Leben wir bald in den vereinigten Staaten von Europa?

Doch wäre all das überhaupt möglich? Kritiker verweisen oft auf die Ewigkeitsgarantie des Art. 79 Abs. 3 GG, aus der das Bundesverfassungsgericht Bestandsschutz für eine souveräne Bundesrepublik Deutschland ableitet. Diese Souveränität wäre in einem europäischen Staat so nicht mehr gegeben. Auch in den Bevölkerungen ist der Zuspruch eher niedrig. Nach Umfragen des Meinungsforschungsinstituts Yougov sind in Deutschland und Frankreich knapp ein Drittel der Bevölkerung für die Idee, in den meisten anderen Ländern ist der Zuspruch jedoch deutlich geringer. All das ist zwar nicht in Stein gemeißelt – das Grundgesetz kann geändert werden, und das Bild der EU in den Bevölkerungen der Mitgliedsstaaten kann auch wieder besser werden – in naher Zukunft ist aber wohl nicht mit einer Verwirklichung der Idee zu rechnen. Mehr und engere Zusammenarbeit wird zwar von sehr vielen EU-Politikern befürwortet und anvisiert, diese wird aber vermutlich vorerst weiterhin im Rahmen eines losen Staatenverbunds stattfinden. Ein vereintes Europa, das wirklich handlungsfähig ist und dessen Strukturen auch ohne Gemeinschaftskunde-Leistungskurs für alle durchschaubar sind, wird wohl bis auf weiteres ein Traum bzw. Albtraum bleiben. 

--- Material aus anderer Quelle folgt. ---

Lemma run_report a st :
  match run env a st with
  | (st', Ok o) =>
      (isLoading st' = false \/ isLoading st' = isLoading st) /\
      match o with
      | Navigated _ => errorMsg st' = None
      | FetchFailed e => errorMsg st' = Some (failurePrefix a ++ e)
      | ProcessFailed =>
          exists e, errorMsg st' = Some ("Failed to process RO-Crate JSON: " ++ e)
      | Ignored => errorMsg st' = errorMsg st
      end
  | (_, Throw _) => False
  | (_, NoFuel) => True
  end.
Proof.
  destruct a as [|subcrateId|index|]; simpl.
  - pose proof (loadFromUrl_report st) as H.
    destruct (loadFromUrl env st) as [st' [[]| |]]; auto;
      destruct H as [H1 H2]; split; auto. now subst.
  - pose proof (handleSubcrateOpen_report subcrateId st) as H.
    destruct (handleSubcrateOpen env subcrateId st) as [st' [[]| |]]; auto;
      destruct H as [H1 H2]; split; auto. now subst.
  - unfold goToBreadcrumb, bind at 1, get. simpl.
    destruct (historyStack st !! index) as [target|]; simpl; [|auto].
    destruct (truthyUrl (url target)) as [u|]; simpl; [|auto].
    unfold bind at 1, modify. unfold bind at 1.
    pose proof (loadFromUrl_report
                  (set_inputUrl u (set_historyStack (firstn index (historyStack st)) st)))
      as H.
    destruct (loadFromUrl env _) as [st' [[]| |]]; auto;
      destruct H as [H1 H2]; split; auto. now subst.
  - unfold goBack, bind at 1, get. simpl.
    destruct (rev (historyStack st)) as [|parent r]; simpl; [auto|].
    unfold bind at 1, modify.
    destruct (truthyUrl (url parent)) as [u|]; simpl; [|auto].
    unfold bind at 1, modify.
    pose proof (loadFromUrl_report
                  (set_inputUrl u (set_historyStack (removelast (historyStack st)) st)))
      as H.
    destruct (loadFromUrl env _) as [st' [[]| |]]; auto;
      destruct H as [H1 H2]; split; auto. now subst.
Qed.

End WithEnv.
End ReportFacts.

(** X12.  Navigation never throws, and how it ended can be read off the
    state.  After an operation that completed the error message is clear.
    A failed fetch leaves the message of the failure under the prefix of the
    operation, a failed processing leaves one under the prefix of the
    processing, and an operation that was ignored leaves the message alone.
    In no case is the loading flag left set by an operation that did not
    find it set. *)
Theorem failures_are_reported (env : App.Env) (a : App.Action) (st : App.AppState) :
  match App.run env a st with
  | (st', Ok o) =>
      (App.isLoading st' = false \/ App.isLoading st' = App.isLoading st) /\
      match o with
      | App.Navigated _ => App.errorMsg st' = None
      | App.FetchFailed e => App.errorMsg st' = Some (App.failurePrefix a ++ e)
      | App.ProcessFailed =>
          exists e,
            App.errorMsg st' = Some ("Failed to process RO-Crate JSON: " ++ e)
      | App.Ignored => App.errorMsg st' = App.errorMsg st
      end
  | (_, Throw _) => False
  | (_, NoFuel) => True
  end.
Proof. apply ReportFacts.run_report. Qed.

(** ** Revisiting a cached package *)

Module CacheFacts.
Import App.
Local Open Scope app_scope.

(** With the record of the locator in the cache, the processing runs on the
    record: the document and the name it is given are not looked at, and of
    the collaborators only the [ROCrate] constructor is called. *)
Lemma processCrateData_cached env env' doc doc' sourceName sourceName'
    u c isFirstCrate st :
  strNonEmpty u = true ->
  crateCache st !! u = Some c ->
  newROCrate env = newROCrate env' ->
  processCrateData env doc sourceName (Some u) isFirstCrate st =
  processCrateData env' doc' sourceName' (Some u) isFirstCrate st.
Proof.
  intros Hu Hc Hnew.
  unfold processCrateData, tryCatch, processCrateData_body, bind, get, modify,
    liftRes, ret.
  simpl. rewrite Hu.
  destruct isFirstCrate; simpl; rewrite Hc, Hnew; reflexivity.
Qed.

(** What a completed processing of a cached locator shows. *)
Lemma processCrateData_restores env doc sourceName u c isFirstCrate st st' :
  strNonEmpty u = true ->
  crateCache st !! u = Some c ->
  processCrateData env doc sourceName (Some u) isFirstCrate st = (st', Ok true) ->
  allEntities st' = entities c /\
  expandedCrate st' = cachedExpandedCrate c /\
  linkedDataHints st' = cachedLinkedDataHints c /\
  currentCrateName st' = crateName c /\
  fullCrateJson st' = Some (json_ c) /\
  currentUrl st' = Some u /\
  selectedEntityId st' = "./" /\
  crateCache st' = crateCache st.
Proof.
  intros Hu Hc.
  unfold processCrateData, tryCatch, bind at 1.
  destruct (processCrateData_body env doc sourceName (Some u) isFirstCrate st)
    as [s1 [[]| |]] eqn:Hbody; simpl; try discriminate.
  intros [= <-].
  unfold processCrateData_body in Hbody. simpl in Hbody. rewrite Hu in Hbody.
  apply AppFacts.bind_Ok in Hbody. destruct Hbody as (a & s & Hs & H).
  assert (Hcache : crateCache s = crateCache st).
  { destruct isFirstCrate.
    - apply AppFacts.modify_Ok in Hs. now subst s.
    - apply AppFacts.ret_Ok in Hs. now destruct Hs as [-> _]. }
  AppFacts.step H. rewrite Hcache, Hc in H.
  do 9 AppFacts.step H.
  apply AppFacts.bind_Ok in H. destruct H as (aix & six & Hix & H).
  apply AppFacts.indexEntities_Ok in Hix. destruct Hix as [ix ->].
  AppFacts.step H.
  apply AppFacts.bind_Ok in H. destruct H as (asel & ssel & Hsel & H).
  apply AppFacts.updateSelectedEntityView_Ok in Hsel. destruct Hsel as [v ->].
  apply AppFacts.updateBreadcrumbsForCrate_Ok in H. subst s1.
  repeat match goal with
         | |- context [match ?x with _ => _ end] => destruct x
         end; simpl; rewrite ?Hcache; repeat split; reflexivity.
Qed.

Section Revisit.
Variables env env' : Env.
Hypothesis Hurl : newURL env = newURL env'.
Hypothesis Hcrate : newROCrate env = newROCrate env'.

Lemma directoryUrl_eq x : directoryUrl env x = directoryUrl env' x.
Proof. unfold directoryUrl. now rewrite Hurl. Qed.

Lemma loadFromUrl_cached st c :
  crateCache st !! inputUrl st = Some c ->
  truthy (json_ c) = true ->
  strNonEmpty (inputUrl st) = true ->
  loadFromUrl env st = loadFromUrl env' st.
Proof.
  intros Hc Hjson Hin.
  unfold loadFromUrl, bind, get, modify, ret. simpl.
  rewrite Hin. simpl. rewrite Hc. simpl. rewrite Hjson.
  rewrite directoryUrl_eq.
  rewrite (processCrateData_cached env env' (json_ c) (json_ c)
             "Remote Crate (Cached)" "Remote Crate (Cached)" (inputUrl st) c);
    [reflexivity|exact Hin|exact Hc|exact Hcrate].
Qed.

End Revisit.
End CacheFacts.

(** X13.  Loading a locator whose record is in the cache needs no network:
    the run is the same under any two environments that agree on [URL]
    parsing and on the [ROCrate] constructor, whatever their fetches, their
    indexing service, their expansion service and their build mode are.
    When the load completes, the entities, the expansion, the hints, the
    name and the document shown are those of the record, the root entity is
    selected, and the cache is as it was. *)
Theorem cached_revisit
    (env env' : App.Env) (st : App.AppState) (c : App.CachedCrate) :
  App.newURL env = App.newURL env' ->
  App.newROCrate env = App.newROCrate env' ->
  strNonEmpty (App.inputUrl st) = true ->
  App.crateCache st !! App.inputUrl st = Some c ->
  truthy (App.json_ c) = true ->
  App.loadFromUrl env st = App.loadFromUrl env' st /\
  forall st' t,
    App.loadFromUrl env st = (st', Ok (App.Navigated t)) ->
    t = Some (App.inputUrl st) /\
    App.allEntities st' = App.entities c /\
    App.expandedCrate st' = App.cachedExpandedCrate c /\
    App.linkedDataHints st' = App.cachedLinkedDataHints c /\
    App.currentCrateName st' = App.crateName c /\
    App.fullCrateJson st' = Some (App.json_ c) /\
    App.currentUrl st' = Some (App.inputUrl st) /\
    App.selectedEntityId st' = "./" /\
    App.crateCache st' = App.crateCache st.
Proof.
  intros Hurl Hcrate Hin Hc Hjson.
  split; [now apply (CacheFacts.loadFromUrl_cached env env' Hurl Hcrate st c)|].
  intros st' t.
  unfold App.loadFromUrl, App.bind at 1, App.get. simpl. rewrite Hin. simpl.
  unfold App.bind at 1, App.modify. unfold App.bind at 1, App.get.
  unfold App.bind at 1, App.get.
  simpl. rewrite Hc. simpl. rewrite Hjson.
  unfold App.bind at 1, App.modify.
  intros H. apply AppFacts.bind_Ok in H. destruct H as (completed & s & Hp & H).
  apply AppFacts.ret_Ok in H. destruct H as [-> Ho].
  destruct completed; [|discriminate]. injection Ho as Ht. subst t.
  split; [reflexivity|].
  apply (CacheFacts.processCrateData_restores env (App.json_ c)
           "Remote Crate (Cached)" (App.inputUrl st) c _ _ _ Hin) in Hp.
  - exact Hp.
  - exact Hc.
Qed.

Lemma cached_revisit_witness :
  App.loadFromUrl App.Example.stateless
    (App.set_inputUrl App.Example.rootLocator App.Example.atSub)
  = App.loadFromUrl App.Example.stateful
      (App.set_inputUrl App.Example.rootLocator App.Example.atSub).
Proof.
  destruct (App.crateCache
              (App.set_inputUrl App.Example.rootLocator App.Example.atSub)
              !! App.Example.rootLocator) as [c|] eqn:Hc.
  - apply (cached_revisit App.Example.stateless App.Example.stateful
             (App.set_inputUrl App.Example.rootLocator App.Example.atSub) c).
    + reflexivity.
    + reflexivity.
    + reflexivity.
    + exact Hc.
    + vm_compute in Hc. injection Hc as <-. reflexivity.
  - vm_compute in Hc. discriminate.
Defined.

(** ** Files *)

Module FileFacts.
Import CrateLoader.

Lemma rethrow_Ok {A} (prefix : string) (r : Res A) (a : A) :
  rethrow prefix r = Ok a -> r = Ok a.
Proof. destruct r; simpl; congruence. Qed.

Lemma rethrow_Throw {A} (prefix : string) (r : Res A) (m : string) :
  rethrow prefix r = Throw m -> exists m', m = prefix ++ m' /\ r = Throw m'.
Proof. destruct r; simpl; try discriminate. intros [= <-]. eauto. Qed.

Lemma validated_Ok (r : Res json) (doc : json) :
  (let* data := r in let* _ := validateRoCrateJson data in Ok data) = Ok doc ->
  r = Ok doc /\ validateRoCrateJson doc = Ok tt.
Proof.
  destruct r as [data| |]; simpl; try discriminate.
  destruct (validateRoCrateJson data) as [[]| |] eqn:Hv; simpl; try discriminate.
  intros [= <-]. auto.
Qed.

Section Parsing.
Variable parseJson : string -> Res json.

Lemma extractFromZip_validated (f : File) (doc : json) :
  extractFromZip parseJson f = Ok doc -> validateRoCrateJson doc = Ok tt.
Proof.
  unfold extractFromZip. intros H. apply rethrow_Ok in H.
  destruct (loadAsync f) as [zip| |]; simpl in H; try discriminate.
  match type of H with
  | match ?x with _ => _ end = _ => destruct x as [found|]
  end; try discriminate.
  destruct (asyncText found) as [text| |]; simpl in H; try discriminate.
  now apply validated_Ok in H.
Qed.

Doch dass angesichts der weiter voranschreitenden Globalisierung – man mag von ihr halten, was man möchte – Krisen gemeinschaftlich angegangen werden und die dafür notwendigen Strukturen geschaffen werden müssen, ist offensichtlich. 

Was die entgegengesetzte Zukunftsvision, nämlich die Abschottung der Nationalstaaten, bedeuten würde, kann ich mir kaum noch vorstellen: Den Klimawandel nur auf nationaler Ebene bekämpfen? Bei einem Ausflug ins Elsass in Grenzkontrollen feststecken? 

Vielleicht verdient der europäische Föderalstaat doch eine nähere und ernsthaftere Betrachtung durch die Politik und vor allem durch uns alle. Schließlich hätte noch vor einigen Jahrzehnten die EU, wie sie heute besteht, auch kaum jemand für möglich gehalten.